Within the total, however, the trends were quite different for the three main revenue sources. Revenue from “manchised” hotels rose 5% year-on-year during the quarter, accounting for nearly 60% of the total. Revenue from directly owned and managed properties actually fell 10% year-on-year, accounting for 22% of the total. And revenue from retail sales rose 34%, accounting for 19% of revenue during the quarter.

The company’s revenue per available room (revpar), one of the industry’s most widely watched industry metrics, fell 8% sequentially to 259 yuan in last year’s final quarter, as both occupancy rates and average room rates fell.

In the difficult operating environment, Atour followed a pattern seen in many others in China and looked to control its costs. Those operating costs grew 25% year-on-year during the quarter, though the figure actually fell slightly excluding costs related to share-based compensation. The bottom line was Atour swung to an 83 million yuan net loss for the quarter from a 27 million yuan profit a year earlier. But on an adjusted basis, which excludes stock-based compensation costs, the company remained profitable with a non-GAAP 81 million yuan profit.
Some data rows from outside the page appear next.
(* ===== verification/Launch.v ===== *)
(** * Launching workflows

    [LaunchWithParent] and [launchProcess] of
    [internal/server/workflow/operations.go]: from a process name to a stored
    execution, its process instances, and the first traversal of every start
    event. *)
From S2P Require Import Prelude Model Errors Env Sim Common Wp NatsUtil Vars Publish History Instances TaskSpec.

Section launch.
Context `{Env}.

Definition engineErr (err : error) : error := Wrap "engine-error" err.

Definition forEachStartElement (pr : Process) (fn : Element → M unit) : M unit :=
  for_each (pr_Elements pr) (λ i,
    if bool_decide (el_Type i = element.StartEvent)
    then wrapping (Wrap "start event execution") (fn i) else mret tt).

(** All variables the output transforms of a start event mention are there. *)
Definition check_start (testVars : gmap string GoVal) (el : Element) : M unit :=
  l ← range (el_OutputTransform el);
  for_each l (λ kv,
    evs ← wrapping (Wrap "extract variables from workflow during launch") (lift_sum (GetVariables kv.2));
    for_each evs (λ ev,
      match testVars !! ev with
      | Some _ => mret tt
      | None => throw (Wrap "workflow expects variable" (Sentinel ErrExpectedVar))
      end)).

Definition has_start_events (pr : Process) : bool :=
  existsb (λ i, bool_decide (el_Type i = element.StartEvent)) (pr_Elements pr).

(** The state of the first traversal, and the process state announced with it. *)
Definition start_state (el : Element) (wfID executionId : string) (id : list string) (vrs : bytes)
    (workflowName prId piId : string) : WorkflowState :=
  zero_state
    <| ws_ElementType := el_Type el |> <| ws_ElementId := el_Id el |> <| ws_ElementName := el_Name el |>
    <| ws_WorkflowId := wfID |> <| ws_ExecutionId := executionId |> <| ws_Id := id |>
    <| ws_Vars := vrs |> <| ws_WorkflowName := workflowName |> <| ws_ProcessId := prId |>
    <| ws_ProcessInstanceId := piId |>.

Definition start_element (ctx : Ctx) (ID : list string) (prId workflowName wfID executionId : string)
    (vrs : bytes) (pi : ProcessInstance) (el : Element) : M unit :=
  id ← newId;
  let trackingID := TrackingID.Push (TrackingID.Push ID (pi_ProcessInstanceId pi)) id in
  let exec := start_state el wfID executionId trackingID vrs workflowName prId (pi_ProcessInstanceId pi) in
  let processWfState :=
    exec <| ws_Id := TrackingID.Push (TrackingID.Push ID executionId) (pi_ProcessInstanceId pi) |> in
  _ ← wrapping (Wrap "publish workflow timed process execute")
        (PublishWorkflowState ctx (NS messages.WorkflowProcessExecute (GetNS ctx)) processWfState []);
  _ ← wrapping (Wrap "publish initial traversal") (RecordHistoryProcessStart ctx exec);
  _ ← wrapping (Wrap "publish initial traversal")
        (PublishWorkflowState ctx messages.WorkflowTraversalExecute exec []);
  mret tt.

Definition launchProcess (ctx : Ctx) (ID : list string) (prId : string) (pr : Process)
    (workflowName wfID executionId : string) (vrs : bytes) (parentpiID parentElID : string)
    (headers : bytes) : M unit :=
  testVars ← wrapping (Wrap "decode variables during launch") (DecodeVars NewServerVars vrs);
  _ ← wrapping (Wrap "initialize all workflow start events")
        (forEachStartElement pr (check_start testVars));
  if has_start_events pr then
    pi ← wrapping (Wrap "launch failed to create new process instance")
           (createProcessInstance ctx executionId parentpiID parentElID (pr_Id pr) workflowName wfID headers);
    forEachStartElement pr (start_element ctx ID prId workflowName wfID executionId vrs pi)
  else mret tt.

(** A failure to signal the abort is logged. *)
Definition rollBackLaunch (ctx : Ctx) (e : Execution) : M unit :=
  _ ← attempt (PublishWorkflowState ctx messages.WorkflowExecutionAbort
        (zero_state <| ws_Id := [ex_ExecutionId e] |> <| ws_ExecutionId := ex_ExecutionId e |>
           <| ws_WorkflowName := ex_WorkflowName e |> <| ws_WorkflowId := ex_WorkflowId e |>
           <| ws_State := terminated |>) []);
  mret tt.

(** The processes started together: all participants of the collaboration when
    the process is one of them. *)
Definition launch_processes (wf : Workflow) (processId : string) : M (list Process) :=
  participants ← deref "wf.Collaboration" (wf_Participants wf);
  collab ← for_fold participants (λ acc i,
    match wf_Process wf !! pt_ProcessId i with
    | Some pr => mret (acc ++ [pr])
    | None => throw (New "find collaboration process")
    end) [];
  if existsb (λ i, bool_decide (pt_ProcessId i = processId)) participants then mret collab
  else match wf_Process wf !! processId with
       | Some pr => mret [pr]
       | None => throw (New "find process")
       end.

(** The execution of the launch: a new one, announced, for a top-level launch;
    the parent's, with the parent's headers, otherwise.  The deferred rollback
    is tied to a variable that only the failed announcement sets after the
    execution is stored. *)
Definition launch_execution (ctx : Ctx) (wf : Workflow) (workflowName wfID : string) (vrs headers : bytes)
    (parentpiID : string) : M (string * bytes) :=
  if bool_decide (parentpiID = "") then
    e ← wrapping engineErr (createExecution ctx (mkExecution "" wfID (wf_Name wf) []));
    let executionId := ex_ExecutionId e in
    let wiState := zero_state
      <| ws_ExecutionId := executionId |> <| ws_WorkflowId := wfID |>
      <| ws_WorkflowName := workflowName |> <| ws_Vars := vrs |> <| ws_Id := [executionId] |> in
    r ← attempt (PublishWorkflowState ctx messages.WorkflowExecutionExecute wiState []);
    match r with
    | inl _ => mret (executionId, headers)
    | inr err => _ ← rollBackLaunch ctx e; throw (engineErr err)
    end
  else
    pi ← wrapping (Wrap "launch failed to get process instance for parent")
           (GetProcessInstance ctx parentpiID);
    e ← wrapping (Wrap "launch failed to get execution for parent")
          (GetExecution ctx (pi_ExecutionId pi));
    mret (ex_ExecutionId e, pi_Headers pi).

(** [wfv] is nil when the versions cannot be loaded, and read before the error
    is looked at. *)
Definition LaunchWithParent (ctx : Ctx) (processId : string) (ID : list string) (vrs headers : bytes)
    (parentpiID parentElID : string) : M (string * string) :=
  workflowName ← wrapping engineErr (getWorkflowNameFor ctx processId);
  r ← attempt (getWorkflowVersions ctx workflowName);
  match r with
  | inr _ => panic "wfv.IsExecutionDisabled of nil"
  | inl wfv =>
      if wvs_IsExecutionDisabled wfv then
        now ← timeNow;
        _ ← wrapping (Wrap "failed to publish disable workflow launch notification")
              (PublishMsg ctx messages.WorkflowSystemWorkflowDisableLaunchAttempted
                 (mkDisableWorkflowLaunch (now / 1000000) workflowName));
        throw (engineErr (New "the workflow is not executable"))
      else
        latest ← last_elem (wvs_Version wfv);
        let wfID := wv_Id latest in
        wf ← wrapping engineErr (GetWorkflow ctx wfID);
        _ ← wrapping (Wrap "check task deprecation") (checkProcessTaskDeprecation ctx wf processId);
        x ← launch_execution ctx wf workflowName wfID vrs headers parentpiID;
        let '(executionId, headers) := x in
        launchProcesses ← launch_processes wf processId;
        _ ← for_each launchProcesses (λ pr,
              launchProcess ctx ID (pr_Id pr) pr workflowName wfID executionId vrs parentpiID parentElID
                headers);
        mret (executionId, wfID)
  end.

Definition Launch (ctx : Ctx) (processId : string) (vars headers : bytes) : M (string * string) :=
  LaunchWithParent ctx processId [] vars headers "" "".
End launch.

(** ** Effects *)
Section launch_effects.
Context `{EnvOk} (ctx : Ctx).

Lemma eff_check_start T P v el : preserves (effect T P) (check_start v el).
Proof. unfold check_start. preserves_tac. Qed.
Lemma eff_forEachStartElement T P pr fn :
  (∀ el, preserves (effect T P) (fn el)) → preserves (effect T P) (forEachStartElement pr fn).
Proof. intros. unfold forEachStartElement. preserves_tac. Qed.
Lemma eff_launch_processes T P wf p : preserves (effect T P) (launch_processes wf p).
Proof. unfold launch_processes. preserves_tac. Qed.
Lemma eff_start_element ID a b c d e pi el : preserves (iso ctx) (start_element ctx ID a b c d e pi el).
Proof. unfold start_element. preserves_tac. Qed.
#[local] Hint Resolve eff_check_start eff_forEachStartElement eff_launch_processes
  eff_start_element : preserves.
Lemma eff_launchProcess ID a p b c d e f g h : preserves (iso ctx) (launchProcess ctx ID a p b c d e f g h).
Proof. unfold launchProcess. preserves_tac. Qed.
Lemma eff_rollBackLaunch e : preserves (iso ctx) (rollBackLaunch ctx e).
Proof. unfold rollBackLaunch. preserves_tac. Qed.
#[local] Hint Resolve eff_launchProcess eff_rollBackLaunch : preserves.
Lemma eff_launch_execution a b c d e f : preserves (iso ctx) (launch_execution ctx a b c d e f).
Proof. unfold launch_execution. preserves_tac. Qed.
#[local] Hint Resolve eff_launch_execution : preserves.
Lemma eff_LaunchWithParent p ID v h a b : preserves (iso ctx) (LaunchWithParent ctx p ID v h a b).
Proof. unfold LaunchWithParent. preserves_tac. Qed.
#[local] Hint Resolve eff_LaunchWithParent : preserves.
Lemma eff_Launch p v h : preserves (iso ctx) (Launch ctx p v h).
Proof. unfold Launch. preserves_tac. Qed.
End launch_effects.

#[export] Hint Resolve eff_LaunchWithParent eff_Launch : preserves.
We’ll close with some speculation that Atour may take advantage of this positive report to raise some new funds in the not-too-distant future. The company first filed to list back in 2021, at which time it targeted a sizable $350 million in fundraising. But a confluence of factors, including a U.S.-China regulatory dispute and souring sentiment towards U.S.-listed China stocks, forced it to delay the offering for more than a year.

In the end it only raised $50 million as sentiment still remained relatively weak last November when China was still in the midst of trying to stamp out Covid.

The much larger original fundraising target indicates Atour might still like to raise a bit more money, since the shares it sold last November represent a relatively miniscule 3.5% of its current $3.4 billion market cap. Accordingly, we believe the company could take advantage of this latest positive report, combined with the strong performance for its stock so far, to announce new plans for a secondary offering of $200 million to $300 million in new shares in the weeks ahead.